Transcribe the listing below in full, keeping every line exactly as it is.

· · ·

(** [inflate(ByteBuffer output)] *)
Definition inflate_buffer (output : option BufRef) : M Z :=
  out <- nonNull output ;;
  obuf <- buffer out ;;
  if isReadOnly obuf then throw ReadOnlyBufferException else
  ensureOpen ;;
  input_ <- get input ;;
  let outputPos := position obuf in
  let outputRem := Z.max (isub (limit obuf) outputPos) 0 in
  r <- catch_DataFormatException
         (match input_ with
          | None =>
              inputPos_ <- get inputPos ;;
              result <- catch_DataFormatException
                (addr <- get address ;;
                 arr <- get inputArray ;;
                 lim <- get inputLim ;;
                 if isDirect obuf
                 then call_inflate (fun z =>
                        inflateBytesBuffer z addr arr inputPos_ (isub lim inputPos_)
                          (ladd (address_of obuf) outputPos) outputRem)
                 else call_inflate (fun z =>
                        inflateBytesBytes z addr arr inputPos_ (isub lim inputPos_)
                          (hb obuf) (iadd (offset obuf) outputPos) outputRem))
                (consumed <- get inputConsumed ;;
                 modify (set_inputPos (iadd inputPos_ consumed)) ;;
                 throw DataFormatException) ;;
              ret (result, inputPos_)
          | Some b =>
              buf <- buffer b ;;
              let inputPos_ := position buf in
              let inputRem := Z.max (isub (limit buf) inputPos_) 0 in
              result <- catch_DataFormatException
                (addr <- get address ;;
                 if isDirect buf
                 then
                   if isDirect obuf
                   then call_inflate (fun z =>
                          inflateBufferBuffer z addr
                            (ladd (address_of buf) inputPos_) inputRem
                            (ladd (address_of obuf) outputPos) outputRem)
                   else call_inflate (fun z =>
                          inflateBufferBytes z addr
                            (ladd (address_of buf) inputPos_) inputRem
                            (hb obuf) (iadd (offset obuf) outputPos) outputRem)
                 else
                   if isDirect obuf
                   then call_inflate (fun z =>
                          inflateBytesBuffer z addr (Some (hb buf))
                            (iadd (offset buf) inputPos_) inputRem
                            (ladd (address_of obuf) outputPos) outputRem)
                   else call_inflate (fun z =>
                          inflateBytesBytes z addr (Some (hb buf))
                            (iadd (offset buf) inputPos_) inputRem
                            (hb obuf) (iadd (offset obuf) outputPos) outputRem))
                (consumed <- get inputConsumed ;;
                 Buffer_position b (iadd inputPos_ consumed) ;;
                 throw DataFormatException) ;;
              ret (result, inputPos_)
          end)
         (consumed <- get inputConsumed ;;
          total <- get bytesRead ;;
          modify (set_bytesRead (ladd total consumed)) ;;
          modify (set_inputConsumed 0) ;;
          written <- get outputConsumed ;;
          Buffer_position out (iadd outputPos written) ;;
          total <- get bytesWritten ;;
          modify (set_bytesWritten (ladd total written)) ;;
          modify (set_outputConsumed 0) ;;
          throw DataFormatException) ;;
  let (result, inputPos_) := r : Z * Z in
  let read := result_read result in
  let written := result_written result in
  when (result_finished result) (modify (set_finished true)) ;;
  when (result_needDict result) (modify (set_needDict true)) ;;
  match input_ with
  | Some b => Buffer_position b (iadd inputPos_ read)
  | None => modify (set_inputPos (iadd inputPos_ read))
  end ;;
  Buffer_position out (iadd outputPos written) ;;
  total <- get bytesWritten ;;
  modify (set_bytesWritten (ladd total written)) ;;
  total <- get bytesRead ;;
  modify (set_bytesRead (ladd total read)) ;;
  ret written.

· · ·

*ANSWER SECTION*
(** [inflate(ByteBuffer output)] *)
Definition inflate_buffer (output : option BufRef) : M Z :=
  out <- nonNull output ;;
  obuf <- buffer out ;;
  if isReadOnly obuf then throw ReadOnlyBufferException else
  ensureOpen ;;
  input_ <- get input ;;
  let outputPos := position obuf in
  let outputRem := Z.max (isub (limit obuf) outputPos) 0 in
  r <- catch_DataFormatException
         (match input_ with
          | None =>
              inputPos_ <- get inputPos ;;
              result <- catch_DataFormatException
                (addr <- get address ;;
                 arr <- get inputArray ;;
                 lim <- get inputLim ;;
                 if isDirect obuf
                 then call_inflate (fun z =>
                        inflateBytesBuffer z addr arr inputPos_ (isub lim inputPos_)
                          (ladd (address_of obuf) outputPos) outputRem)
                 else call_inflate (fun z =>
                        inflateBytesBytes z addr arr inputPos_ (isub lim inputPos_)
                          (hb obuf) (iadd (offset obuf) outputPos) outputRem))
                (consumed <- get inputConsumed ;;
                 modify (set_inputPos (iadd inputPos_ consumed)) ;;
                 throw DataFormatException) ;;
              ret (result, inputPos_)
          | Some b =>
              buf <- buffer b ;;
              let inputPos_ := position buf in
              let inputRem := Z.max (isub (limit buf) inputPos_) 0 in
              result <- catch_DataFormatException
                (addr <- get address ;;
                 if isDirect buf
                 then
                   if isDirect obuf
                   then call_inflate (fun z =>
                          inflateBufferBuffer z addr
                            (ladd (address_of buf) inputPos_) inputRem
                            (ladd (address_of obuf) outputPos) outputRem)
                   else call_inflate (fun z =>
                          inflateBufferBytes z addr
                            (ladd (address_of buf) inputPos_) inputRem
                            (hb obuf) (iadd (offset obuf) outputPos) outputRem)
                 else
                   if isDirect obuf
                   then call_inflate (fun z =>
                          inflateBytesBuffer z addr (Some (hb buf))
                            (iadd (offset buf) inputPos_) inputRem
                            (ladd (address_of obuf) outputPos) outputRem)
                   else call_inflate (fun z =>
                          inflateBytesBytes z addr (Some (hb buf))
                            (iadd (offset buf) inputPos_) inputRem
                            (hb obuf) (iadd (offset obuf) outputPos) outputRem))
                (consumed <- get inputConsumed ;;
                 Buffer_position b (iadd inputPos_ consumed) ;;
                 throw DataFormatException) ;;
              ret (result, inputPos_)
          end)
         (consumed <- get inputConsumed ;;
          total <- get bytesRead ;;
          modify (set_bytesRead (ladd total consumed)) ;;
          modify (set_inputConsumed 0) ;;
          written <- get outputConsumed ;;
          Buffer_position out (iadd outputPos written) ;;
          total <- get bytesWritten ;;
          modify (set_bytesWritten (ladd total written)) ;;
          modify (set_outputConsumed 0) ;;
          throw DataFormatException) ;;
  let (result, inputPos_) := r : Z * Z in
  let read := result_read result in
  let written := result_written result in
  when (result_finished result) (modify (set_finished true)) ;;
  when (result_needDict result) (modify (set_needDict true)) ;;
  match input_ with
  | Some b => Buffer_position b (iadd inputPos_ read)
  | None => modify (set_inputPos (iadd inputPos_ read))
  end ;;
  Buffer_position out (iadd outputPos written) ;;
  total <- get bytesWritten ;;
  modify (set_bytesWritten (ladd total written)) ;;
  total <- get bytesRead ;;
  modify (set_bytesRead (ladd total read)) ;;
  ret written.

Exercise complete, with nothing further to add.